## Requirement
When you reach the line containing "rewrite status_at_transmitted. apply" in the records below, start copying exactly, and stop once you have copied the line containing "getAccessToken env (trace".

Items listed in a dataset:
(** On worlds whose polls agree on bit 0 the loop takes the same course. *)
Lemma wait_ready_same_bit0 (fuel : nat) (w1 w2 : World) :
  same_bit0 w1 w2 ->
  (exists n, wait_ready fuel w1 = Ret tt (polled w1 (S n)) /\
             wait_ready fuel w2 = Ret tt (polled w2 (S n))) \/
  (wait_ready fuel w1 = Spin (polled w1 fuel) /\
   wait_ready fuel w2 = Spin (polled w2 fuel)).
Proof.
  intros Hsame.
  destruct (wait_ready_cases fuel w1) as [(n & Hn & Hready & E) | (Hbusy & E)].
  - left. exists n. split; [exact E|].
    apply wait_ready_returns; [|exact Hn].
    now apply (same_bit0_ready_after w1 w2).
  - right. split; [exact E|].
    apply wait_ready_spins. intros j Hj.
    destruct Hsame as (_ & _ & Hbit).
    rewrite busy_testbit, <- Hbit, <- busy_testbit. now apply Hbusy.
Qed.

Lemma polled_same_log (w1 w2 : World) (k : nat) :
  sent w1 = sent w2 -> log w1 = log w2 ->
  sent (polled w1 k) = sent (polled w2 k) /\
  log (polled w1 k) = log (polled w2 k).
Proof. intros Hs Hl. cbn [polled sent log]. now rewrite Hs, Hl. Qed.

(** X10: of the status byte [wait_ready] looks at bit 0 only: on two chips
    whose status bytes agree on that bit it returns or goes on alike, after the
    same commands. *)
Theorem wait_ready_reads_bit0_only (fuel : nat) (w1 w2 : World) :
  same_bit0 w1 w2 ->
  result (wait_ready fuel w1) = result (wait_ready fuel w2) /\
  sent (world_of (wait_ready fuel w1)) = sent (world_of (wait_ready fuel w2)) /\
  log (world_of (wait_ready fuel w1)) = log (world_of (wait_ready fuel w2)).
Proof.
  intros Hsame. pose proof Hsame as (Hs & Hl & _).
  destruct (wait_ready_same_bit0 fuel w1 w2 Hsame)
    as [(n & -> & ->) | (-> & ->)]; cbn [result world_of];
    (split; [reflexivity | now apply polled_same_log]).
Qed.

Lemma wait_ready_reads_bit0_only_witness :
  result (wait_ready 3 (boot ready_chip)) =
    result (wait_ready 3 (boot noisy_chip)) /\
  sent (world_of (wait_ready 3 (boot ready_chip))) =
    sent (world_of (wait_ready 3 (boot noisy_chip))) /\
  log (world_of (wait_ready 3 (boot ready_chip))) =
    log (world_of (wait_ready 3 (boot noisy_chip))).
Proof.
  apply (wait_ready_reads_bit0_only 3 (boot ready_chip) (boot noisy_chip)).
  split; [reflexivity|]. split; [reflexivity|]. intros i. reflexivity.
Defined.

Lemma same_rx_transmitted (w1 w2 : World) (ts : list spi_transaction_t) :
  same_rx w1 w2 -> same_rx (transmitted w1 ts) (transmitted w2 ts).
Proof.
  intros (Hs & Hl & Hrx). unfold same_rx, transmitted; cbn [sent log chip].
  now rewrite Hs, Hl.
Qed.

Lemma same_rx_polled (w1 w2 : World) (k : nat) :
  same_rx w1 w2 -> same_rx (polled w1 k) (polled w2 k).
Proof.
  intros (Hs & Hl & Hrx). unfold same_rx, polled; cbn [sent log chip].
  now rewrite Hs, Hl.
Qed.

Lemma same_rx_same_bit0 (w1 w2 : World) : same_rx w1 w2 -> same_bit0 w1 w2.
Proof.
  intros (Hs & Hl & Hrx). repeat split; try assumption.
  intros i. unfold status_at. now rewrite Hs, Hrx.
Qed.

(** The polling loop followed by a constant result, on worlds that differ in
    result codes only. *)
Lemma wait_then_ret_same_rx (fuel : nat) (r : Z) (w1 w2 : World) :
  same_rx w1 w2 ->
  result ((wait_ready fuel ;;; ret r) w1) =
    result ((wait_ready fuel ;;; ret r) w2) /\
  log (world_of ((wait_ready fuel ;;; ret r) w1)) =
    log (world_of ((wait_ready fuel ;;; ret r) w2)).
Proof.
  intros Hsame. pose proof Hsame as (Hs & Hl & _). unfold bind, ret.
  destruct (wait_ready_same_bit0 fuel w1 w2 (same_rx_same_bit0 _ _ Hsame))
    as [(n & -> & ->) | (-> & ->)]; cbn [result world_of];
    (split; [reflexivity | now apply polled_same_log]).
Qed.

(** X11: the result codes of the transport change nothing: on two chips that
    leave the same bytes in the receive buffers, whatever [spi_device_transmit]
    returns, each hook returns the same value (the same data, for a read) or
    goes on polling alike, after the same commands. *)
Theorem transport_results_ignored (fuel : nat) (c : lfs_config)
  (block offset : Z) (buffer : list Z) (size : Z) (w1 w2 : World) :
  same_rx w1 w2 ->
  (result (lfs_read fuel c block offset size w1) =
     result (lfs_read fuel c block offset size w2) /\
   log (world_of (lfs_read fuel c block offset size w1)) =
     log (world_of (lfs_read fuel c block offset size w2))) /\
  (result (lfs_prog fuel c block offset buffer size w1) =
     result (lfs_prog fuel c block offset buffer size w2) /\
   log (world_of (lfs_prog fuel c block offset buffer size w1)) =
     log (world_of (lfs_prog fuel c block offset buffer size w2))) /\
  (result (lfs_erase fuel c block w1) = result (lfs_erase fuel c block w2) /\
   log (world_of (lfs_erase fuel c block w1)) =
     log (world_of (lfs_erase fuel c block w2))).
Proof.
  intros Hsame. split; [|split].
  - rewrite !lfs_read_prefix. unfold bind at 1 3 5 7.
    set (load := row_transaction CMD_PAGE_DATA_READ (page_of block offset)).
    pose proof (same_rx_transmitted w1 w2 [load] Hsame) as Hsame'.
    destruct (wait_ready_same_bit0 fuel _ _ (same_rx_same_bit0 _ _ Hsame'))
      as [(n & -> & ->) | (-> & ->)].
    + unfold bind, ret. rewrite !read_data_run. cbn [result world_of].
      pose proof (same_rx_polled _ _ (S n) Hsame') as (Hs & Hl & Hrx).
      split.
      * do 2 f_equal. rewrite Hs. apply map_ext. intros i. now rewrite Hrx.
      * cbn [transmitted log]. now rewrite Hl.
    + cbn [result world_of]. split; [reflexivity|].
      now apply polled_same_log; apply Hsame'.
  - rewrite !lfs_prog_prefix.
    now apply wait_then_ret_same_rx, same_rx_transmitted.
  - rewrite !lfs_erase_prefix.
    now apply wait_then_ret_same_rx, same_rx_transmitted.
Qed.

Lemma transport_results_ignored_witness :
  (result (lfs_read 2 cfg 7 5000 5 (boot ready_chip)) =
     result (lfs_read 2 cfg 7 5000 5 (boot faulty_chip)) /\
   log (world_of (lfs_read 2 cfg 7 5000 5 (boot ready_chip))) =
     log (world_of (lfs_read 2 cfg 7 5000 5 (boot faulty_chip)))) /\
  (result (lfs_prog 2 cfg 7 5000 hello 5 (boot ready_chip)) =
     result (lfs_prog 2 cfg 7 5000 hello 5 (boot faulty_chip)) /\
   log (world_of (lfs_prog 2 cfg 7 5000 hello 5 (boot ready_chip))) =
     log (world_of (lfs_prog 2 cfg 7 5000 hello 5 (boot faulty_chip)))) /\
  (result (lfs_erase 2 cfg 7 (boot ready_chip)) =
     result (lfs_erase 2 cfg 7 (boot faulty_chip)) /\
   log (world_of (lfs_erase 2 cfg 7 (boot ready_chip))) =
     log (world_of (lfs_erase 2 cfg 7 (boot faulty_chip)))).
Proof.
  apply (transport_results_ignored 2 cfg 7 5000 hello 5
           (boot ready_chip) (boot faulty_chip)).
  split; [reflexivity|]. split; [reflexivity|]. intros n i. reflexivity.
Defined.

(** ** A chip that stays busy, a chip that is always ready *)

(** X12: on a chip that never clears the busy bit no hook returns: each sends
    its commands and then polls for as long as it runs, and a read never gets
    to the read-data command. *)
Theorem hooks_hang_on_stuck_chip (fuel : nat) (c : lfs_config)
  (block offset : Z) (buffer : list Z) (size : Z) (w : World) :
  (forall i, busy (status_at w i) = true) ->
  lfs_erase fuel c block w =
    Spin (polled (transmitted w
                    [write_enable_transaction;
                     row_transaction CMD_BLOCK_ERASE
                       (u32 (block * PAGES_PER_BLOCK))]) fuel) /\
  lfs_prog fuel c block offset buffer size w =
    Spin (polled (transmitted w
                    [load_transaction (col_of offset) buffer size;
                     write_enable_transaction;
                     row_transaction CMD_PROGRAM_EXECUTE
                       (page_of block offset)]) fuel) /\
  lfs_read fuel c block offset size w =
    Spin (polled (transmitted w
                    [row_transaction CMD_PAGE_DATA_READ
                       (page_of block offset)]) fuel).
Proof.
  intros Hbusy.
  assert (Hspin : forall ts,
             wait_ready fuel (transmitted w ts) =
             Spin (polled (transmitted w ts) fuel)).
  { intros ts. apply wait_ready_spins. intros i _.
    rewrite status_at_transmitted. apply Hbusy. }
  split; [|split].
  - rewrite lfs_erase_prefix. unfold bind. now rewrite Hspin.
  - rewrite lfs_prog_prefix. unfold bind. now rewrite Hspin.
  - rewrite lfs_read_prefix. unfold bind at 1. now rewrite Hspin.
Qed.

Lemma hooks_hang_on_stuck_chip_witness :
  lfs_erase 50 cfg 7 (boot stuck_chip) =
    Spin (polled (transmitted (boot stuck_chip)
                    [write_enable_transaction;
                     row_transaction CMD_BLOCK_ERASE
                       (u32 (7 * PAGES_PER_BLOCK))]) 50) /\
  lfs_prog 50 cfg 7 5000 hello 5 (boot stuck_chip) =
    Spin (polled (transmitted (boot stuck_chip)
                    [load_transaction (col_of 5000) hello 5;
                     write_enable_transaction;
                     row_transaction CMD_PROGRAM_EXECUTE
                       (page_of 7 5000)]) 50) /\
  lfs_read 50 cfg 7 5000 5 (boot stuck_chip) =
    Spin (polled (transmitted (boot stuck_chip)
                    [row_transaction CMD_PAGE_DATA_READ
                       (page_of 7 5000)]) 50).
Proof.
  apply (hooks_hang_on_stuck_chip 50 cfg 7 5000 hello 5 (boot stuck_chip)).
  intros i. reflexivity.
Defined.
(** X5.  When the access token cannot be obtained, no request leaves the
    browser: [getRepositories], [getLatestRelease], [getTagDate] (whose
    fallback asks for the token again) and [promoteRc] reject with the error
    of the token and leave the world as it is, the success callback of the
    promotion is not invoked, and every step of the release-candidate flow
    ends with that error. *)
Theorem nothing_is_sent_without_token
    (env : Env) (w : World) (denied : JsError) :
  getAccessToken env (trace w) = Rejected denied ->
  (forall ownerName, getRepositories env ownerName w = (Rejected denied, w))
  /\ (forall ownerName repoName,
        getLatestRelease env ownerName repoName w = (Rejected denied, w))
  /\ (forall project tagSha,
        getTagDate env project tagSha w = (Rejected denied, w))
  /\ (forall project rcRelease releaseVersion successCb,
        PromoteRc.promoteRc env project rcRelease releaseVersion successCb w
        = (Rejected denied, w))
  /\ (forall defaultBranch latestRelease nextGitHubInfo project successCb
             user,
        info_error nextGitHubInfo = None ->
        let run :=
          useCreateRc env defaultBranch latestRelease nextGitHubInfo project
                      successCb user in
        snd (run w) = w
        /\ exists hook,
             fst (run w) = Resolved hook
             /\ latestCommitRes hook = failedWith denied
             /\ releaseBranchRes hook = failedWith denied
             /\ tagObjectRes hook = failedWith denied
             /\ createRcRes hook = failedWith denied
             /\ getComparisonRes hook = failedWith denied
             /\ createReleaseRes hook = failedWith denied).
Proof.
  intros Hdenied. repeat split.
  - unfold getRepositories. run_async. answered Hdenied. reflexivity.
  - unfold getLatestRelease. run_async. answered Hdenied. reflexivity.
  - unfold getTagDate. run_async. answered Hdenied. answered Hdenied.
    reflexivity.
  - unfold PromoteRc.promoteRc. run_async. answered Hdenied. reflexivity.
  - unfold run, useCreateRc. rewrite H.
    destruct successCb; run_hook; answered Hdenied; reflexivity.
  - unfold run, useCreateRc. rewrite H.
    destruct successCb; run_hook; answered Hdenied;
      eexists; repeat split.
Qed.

## Result for this task
    rewrite status_at_transmitted. apply Hbusy. }
  split; [|split].
  - rewrite lfs_erase_prefix. unfold bind. now rewrite Hspin.
  - rewrite lfs_prog_prefix. unfold bind. now rewrite Hspin.
  - rewrite lfs_read_prefix. unfold bind at 1. now rewrite Hspin.
Qed.

Lemma hooks_hang_on_stuck_chip_witness :
  lfs_erase 50 cfg 7 (boot stuck_chip) =
    Spin (polled (transmitted (boot stuck_chip)
                    [write_enable_transaction;
                     row_transaction CMD_BLOCK_ERASE
                       (u32 (7 * PAGES_PER_BLOCK))]) 50) /\
  lfs_prog 50 cfg 7 5000 hello 5 (boot stuck_chip) =
    Spin (polled (transmitted (boot stuck_chip)
                    [load_transaction (col_of 5000) hello 5;
                     write_enable_transaction;
                     row_transaction CMD_PROGRAM_EXECUTE
                       (page_of 7 5000)]) 50) /\
  lfs_read 50 cfg 7 5000 5 (boot stuck_chip) =
    Spin (polled (transmitted (boot stuck_chip)
                    [row_transaction CMD_PAGE_DATA_READ
                       (page_of 7 5000)]) 50).
Proof.
  apply (hooks_hang_on_stuck_chip 50 cfg 7 5000 hello 5 (boot stuck_chip)).
  intros i. reflexivity.
Defined.
(** X5.  When the access token cannot be obtained, no request leaves the
    browser: [getRepositories], [getLatestRelease], [getTagDate] (whose
    fallback asks for the token again) and [promoteRc] reject with the error
    of the token and leave the world as it is, the success callback of the
    promotion is not invoked, and every step of the release-candidate flow
    ends with that error. *)
Theorem nothing_is_sent_without_token
    (env : Env) (w : World) (denied : JsError) :
  getAccessToken env (trace w) = Rejected denied ->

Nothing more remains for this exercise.